── RECORDS SHOWN ──
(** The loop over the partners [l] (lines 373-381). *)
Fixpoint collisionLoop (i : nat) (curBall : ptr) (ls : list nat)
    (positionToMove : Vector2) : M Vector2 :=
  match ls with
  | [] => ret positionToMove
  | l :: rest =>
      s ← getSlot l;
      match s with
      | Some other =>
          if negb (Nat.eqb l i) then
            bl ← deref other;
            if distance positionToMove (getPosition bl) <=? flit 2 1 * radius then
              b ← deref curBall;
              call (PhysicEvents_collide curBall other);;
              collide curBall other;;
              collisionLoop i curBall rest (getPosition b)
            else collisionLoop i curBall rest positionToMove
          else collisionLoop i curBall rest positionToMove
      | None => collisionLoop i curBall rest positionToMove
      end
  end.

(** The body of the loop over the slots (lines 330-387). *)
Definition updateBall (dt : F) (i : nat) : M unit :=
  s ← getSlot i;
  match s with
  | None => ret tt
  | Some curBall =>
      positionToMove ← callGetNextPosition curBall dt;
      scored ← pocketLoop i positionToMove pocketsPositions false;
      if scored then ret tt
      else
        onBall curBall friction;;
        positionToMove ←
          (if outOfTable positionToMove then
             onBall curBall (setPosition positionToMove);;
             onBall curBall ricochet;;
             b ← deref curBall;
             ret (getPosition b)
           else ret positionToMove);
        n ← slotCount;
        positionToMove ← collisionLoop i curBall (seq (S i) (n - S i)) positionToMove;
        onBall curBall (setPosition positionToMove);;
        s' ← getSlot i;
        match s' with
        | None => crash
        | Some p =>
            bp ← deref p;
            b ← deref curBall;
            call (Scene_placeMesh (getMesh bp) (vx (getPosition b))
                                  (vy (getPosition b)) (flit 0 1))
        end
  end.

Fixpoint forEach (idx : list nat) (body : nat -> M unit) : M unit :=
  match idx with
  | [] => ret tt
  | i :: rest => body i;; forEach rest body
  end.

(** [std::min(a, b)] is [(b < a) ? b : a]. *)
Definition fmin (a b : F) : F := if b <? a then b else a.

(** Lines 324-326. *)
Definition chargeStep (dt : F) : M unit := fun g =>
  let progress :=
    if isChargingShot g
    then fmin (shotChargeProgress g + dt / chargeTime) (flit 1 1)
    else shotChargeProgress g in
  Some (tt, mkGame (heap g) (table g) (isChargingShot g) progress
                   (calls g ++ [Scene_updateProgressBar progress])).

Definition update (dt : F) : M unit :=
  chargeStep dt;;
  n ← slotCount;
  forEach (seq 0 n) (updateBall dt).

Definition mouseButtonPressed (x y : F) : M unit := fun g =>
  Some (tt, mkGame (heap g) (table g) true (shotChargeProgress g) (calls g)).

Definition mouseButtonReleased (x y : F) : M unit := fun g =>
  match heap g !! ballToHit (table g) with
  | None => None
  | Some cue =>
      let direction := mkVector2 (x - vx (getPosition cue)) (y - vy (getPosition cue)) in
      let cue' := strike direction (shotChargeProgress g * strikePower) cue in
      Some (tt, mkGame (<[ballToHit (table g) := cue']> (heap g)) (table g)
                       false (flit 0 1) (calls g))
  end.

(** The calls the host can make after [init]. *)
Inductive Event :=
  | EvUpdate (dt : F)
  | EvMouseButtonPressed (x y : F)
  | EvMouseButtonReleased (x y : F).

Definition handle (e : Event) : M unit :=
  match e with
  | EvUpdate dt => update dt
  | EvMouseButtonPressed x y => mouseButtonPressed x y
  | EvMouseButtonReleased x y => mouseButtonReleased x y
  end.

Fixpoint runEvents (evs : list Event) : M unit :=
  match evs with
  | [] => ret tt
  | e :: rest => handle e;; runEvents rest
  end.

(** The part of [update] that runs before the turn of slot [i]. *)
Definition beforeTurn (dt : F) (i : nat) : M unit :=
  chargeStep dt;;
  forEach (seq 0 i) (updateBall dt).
───
── RECORDS SHOWN ──
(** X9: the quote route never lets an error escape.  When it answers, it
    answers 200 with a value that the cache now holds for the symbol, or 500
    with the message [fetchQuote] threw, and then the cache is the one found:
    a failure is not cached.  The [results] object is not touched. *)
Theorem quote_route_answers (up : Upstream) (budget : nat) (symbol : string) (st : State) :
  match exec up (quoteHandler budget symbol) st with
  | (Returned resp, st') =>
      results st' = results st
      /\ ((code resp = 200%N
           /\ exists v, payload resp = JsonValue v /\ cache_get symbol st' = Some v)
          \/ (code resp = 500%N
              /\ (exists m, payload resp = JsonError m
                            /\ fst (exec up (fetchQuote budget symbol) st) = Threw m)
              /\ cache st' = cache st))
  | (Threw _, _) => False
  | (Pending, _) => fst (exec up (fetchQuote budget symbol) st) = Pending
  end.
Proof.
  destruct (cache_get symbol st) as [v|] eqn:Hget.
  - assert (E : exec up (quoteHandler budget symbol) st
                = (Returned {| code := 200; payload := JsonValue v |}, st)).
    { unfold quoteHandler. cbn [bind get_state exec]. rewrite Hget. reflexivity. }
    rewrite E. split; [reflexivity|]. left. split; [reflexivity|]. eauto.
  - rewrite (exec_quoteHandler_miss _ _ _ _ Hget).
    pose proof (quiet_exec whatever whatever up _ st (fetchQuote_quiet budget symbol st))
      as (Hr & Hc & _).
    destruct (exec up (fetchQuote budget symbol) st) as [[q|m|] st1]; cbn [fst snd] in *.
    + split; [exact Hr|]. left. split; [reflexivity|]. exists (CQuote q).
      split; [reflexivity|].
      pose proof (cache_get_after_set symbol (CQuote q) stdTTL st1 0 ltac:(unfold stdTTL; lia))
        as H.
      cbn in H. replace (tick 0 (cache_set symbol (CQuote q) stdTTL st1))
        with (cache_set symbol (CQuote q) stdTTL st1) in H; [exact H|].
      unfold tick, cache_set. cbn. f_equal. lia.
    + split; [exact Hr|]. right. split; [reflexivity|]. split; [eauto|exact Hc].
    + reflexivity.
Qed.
───
── RECORDS SHOWN ──
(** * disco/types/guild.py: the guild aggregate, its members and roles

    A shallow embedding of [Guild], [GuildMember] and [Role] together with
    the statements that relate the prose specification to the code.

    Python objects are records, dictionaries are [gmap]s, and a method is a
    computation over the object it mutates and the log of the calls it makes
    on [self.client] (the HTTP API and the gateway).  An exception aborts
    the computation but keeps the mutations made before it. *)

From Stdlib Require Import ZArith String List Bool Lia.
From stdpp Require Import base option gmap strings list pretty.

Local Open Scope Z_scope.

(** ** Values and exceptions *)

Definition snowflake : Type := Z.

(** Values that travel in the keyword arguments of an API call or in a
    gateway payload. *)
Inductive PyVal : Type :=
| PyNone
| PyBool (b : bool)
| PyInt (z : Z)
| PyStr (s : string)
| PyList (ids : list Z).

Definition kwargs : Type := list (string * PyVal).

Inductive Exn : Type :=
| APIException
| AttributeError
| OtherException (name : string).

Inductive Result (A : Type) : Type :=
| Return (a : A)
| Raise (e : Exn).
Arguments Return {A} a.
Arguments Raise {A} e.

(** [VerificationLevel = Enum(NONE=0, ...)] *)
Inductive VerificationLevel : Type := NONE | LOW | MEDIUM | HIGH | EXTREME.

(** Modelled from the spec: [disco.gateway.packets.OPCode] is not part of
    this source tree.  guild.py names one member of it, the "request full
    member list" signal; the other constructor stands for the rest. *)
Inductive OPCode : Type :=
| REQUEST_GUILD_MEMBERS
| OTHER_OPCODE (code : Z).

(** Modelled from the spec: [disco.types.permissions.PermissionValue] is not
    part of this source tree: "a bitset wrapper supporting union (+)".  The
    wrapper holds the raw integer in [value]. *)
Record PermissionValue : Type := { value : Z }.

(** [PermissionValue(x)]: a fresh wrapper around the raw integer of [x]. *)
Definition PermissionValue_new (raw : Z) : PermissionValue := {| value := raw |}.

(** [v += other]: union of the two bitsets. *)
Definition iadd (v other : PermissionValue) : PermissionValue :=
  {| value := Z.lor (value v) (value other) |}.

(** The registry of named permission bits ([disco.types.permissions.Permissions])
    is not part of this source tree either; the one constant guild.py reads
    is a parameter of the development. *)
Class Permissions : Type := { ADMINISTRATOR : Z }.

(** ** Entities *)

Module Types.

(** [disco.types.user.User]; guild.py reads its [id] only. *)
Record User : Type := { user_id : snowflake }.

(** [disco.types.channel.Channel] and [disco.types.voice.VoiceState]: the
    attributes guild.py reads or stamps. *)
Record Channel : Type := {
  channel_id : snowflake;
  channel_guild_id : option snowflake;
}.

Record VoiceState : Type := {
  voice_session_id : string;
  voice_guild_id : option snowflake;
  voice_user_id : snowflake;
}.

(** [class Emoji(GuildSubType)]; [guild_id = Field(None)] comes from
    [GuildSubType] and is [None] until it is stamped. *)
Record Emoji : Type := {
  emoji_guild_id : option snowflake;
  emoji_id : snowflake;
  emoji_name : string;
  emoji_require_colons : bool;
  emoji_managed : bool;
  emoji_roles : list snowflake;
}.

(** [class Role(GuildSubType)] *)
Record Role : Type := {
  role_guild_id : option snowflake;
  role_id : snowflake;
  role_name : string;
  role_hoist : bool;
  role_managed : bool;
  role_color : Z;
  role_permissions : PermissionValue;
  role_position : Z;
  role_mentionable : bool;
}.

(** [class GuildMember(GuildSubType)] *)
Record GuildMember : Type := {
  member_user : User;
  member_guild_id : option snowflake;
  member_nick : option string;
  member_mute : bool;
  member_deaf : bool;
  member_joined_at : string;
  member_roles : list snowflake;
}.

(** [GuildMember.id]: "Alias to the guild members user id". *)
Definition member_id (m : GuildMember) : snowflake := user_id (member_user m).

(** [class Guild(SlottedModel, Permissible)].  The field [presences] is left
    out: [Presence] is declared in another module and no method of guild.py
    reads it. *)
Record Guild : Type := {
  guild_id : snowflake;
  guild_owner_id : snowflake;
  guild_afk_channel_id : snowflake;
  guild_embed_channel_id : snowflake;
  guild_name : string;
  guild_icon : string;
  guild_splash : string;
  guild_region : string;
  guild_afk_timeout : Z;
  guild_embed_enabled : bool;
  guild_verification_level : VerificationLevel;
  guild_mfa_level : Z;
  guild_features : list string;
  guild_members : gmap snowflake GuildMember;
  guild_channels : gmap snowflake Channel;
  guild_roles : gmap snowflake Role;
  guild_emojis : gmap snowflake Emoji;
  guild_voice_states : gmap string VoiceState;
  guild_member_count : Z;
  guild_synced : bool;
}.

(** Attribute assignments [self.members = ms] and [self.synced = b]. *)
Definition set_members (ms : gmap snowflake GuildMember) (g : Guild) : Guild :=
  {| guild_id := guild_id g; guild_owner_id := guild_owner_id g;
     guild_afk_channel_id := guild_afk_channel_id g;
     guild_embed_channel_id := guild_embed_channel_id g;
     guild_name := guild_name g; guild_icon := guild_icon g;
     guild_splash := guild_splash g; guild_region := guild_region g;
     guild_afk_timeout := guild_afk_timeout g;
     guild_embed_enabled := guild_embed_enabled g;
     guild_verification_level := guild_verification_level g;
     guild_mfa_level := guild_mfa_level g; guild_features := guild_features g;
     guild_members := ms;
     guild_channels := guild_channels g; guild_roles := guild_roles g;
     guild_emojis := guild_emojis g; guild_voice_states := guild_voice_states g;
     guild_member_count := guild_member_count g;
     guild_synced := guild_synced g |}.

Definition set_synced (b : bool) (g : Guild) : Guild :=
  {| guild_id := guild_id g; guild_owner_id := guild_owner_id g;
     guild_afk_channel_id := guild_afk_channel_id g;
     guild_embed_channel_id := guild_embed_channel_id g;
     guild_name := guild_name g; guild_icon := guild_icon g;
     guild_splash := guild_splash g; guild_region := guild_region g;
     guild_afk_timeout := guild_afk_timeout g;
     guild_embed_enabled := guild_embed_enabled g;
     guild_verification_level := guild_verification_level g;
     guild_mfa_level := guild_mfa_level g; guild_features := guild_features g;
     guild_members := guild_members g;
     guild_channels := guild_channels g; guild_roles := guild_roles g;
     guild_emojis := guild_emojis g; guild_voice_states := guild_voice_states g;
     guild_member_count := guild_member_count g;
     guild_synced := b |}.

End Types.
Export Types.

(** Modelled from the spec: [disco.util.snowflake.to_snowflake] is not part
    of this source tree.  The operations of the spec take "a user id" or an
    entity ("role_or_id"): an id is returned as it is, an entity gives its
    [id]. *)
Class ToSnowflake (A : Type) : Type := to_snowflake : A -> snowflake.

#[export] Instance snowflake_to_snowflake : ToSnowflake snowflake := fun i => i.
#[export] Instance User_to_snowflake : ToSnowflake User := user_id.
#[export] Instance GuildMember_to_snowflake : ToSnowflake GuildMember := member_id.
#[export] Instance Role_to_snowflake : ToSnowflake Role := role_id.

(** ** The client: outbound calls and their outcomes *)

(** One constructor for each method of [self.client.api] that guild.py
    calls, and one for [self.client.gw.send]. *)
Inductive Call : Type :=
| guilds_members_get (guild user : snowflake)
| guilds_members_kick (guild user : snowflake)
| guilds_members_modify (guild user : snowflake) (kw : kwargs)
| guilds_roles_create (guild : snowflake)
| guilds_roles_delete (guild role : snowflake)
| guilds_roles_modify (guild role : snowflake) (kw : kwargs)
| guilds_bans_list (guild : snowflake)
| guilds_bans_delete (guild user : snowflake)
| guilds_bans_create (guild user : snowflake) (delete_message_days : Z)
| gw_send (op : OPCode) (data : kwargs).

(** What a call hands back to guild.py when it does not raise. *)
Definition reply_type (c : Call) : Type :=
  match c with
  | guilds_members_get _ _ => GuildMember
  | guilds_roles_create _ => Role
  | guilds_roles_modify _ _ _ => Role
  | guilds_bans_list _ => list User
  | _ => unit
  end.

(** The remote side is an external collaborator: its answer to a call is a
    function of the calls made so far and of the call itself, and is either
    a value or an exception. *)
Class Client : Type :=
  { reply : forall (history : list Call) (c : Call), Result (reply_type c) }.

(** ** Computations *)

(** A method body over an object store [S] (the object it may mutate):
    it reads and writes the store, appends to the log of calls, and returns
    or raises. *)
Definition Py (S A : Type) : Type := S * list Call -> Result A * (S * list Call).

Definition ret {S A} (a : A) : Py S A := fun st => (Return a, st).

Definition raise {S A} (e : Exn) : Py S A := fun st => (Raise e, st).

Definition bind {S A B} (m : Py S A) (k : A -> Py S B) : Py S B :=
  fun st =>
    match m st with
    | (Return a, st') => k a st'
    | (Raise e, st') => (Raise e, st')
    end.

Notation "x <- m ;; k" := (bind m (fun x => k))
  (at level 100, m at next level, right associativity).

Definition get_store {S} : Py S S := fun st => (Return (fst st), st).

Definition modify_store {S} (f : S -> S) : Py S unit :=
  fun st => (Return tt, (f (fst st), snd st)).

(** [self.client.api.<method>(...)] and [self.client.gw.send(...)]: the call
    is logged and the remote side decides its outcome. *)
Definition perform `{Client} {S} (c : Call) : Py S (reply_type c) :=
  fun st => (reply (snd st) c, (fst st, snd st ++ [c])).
───
#### WHAT NEEDS TO BE DONE
Could you filter the material above and copy each line that holds the word "bind"?

#### RESULT FOR THIS TASK
    { unfold quoteHandler. cbn [bind get_state exec]. rewrite Hget. reflexivity. }
Definition bind {S A B} (m : Py S A) (k : A -> Py S B) : Py S B :=
Notation "x <- m ;; k" := (bind m (fun x => k))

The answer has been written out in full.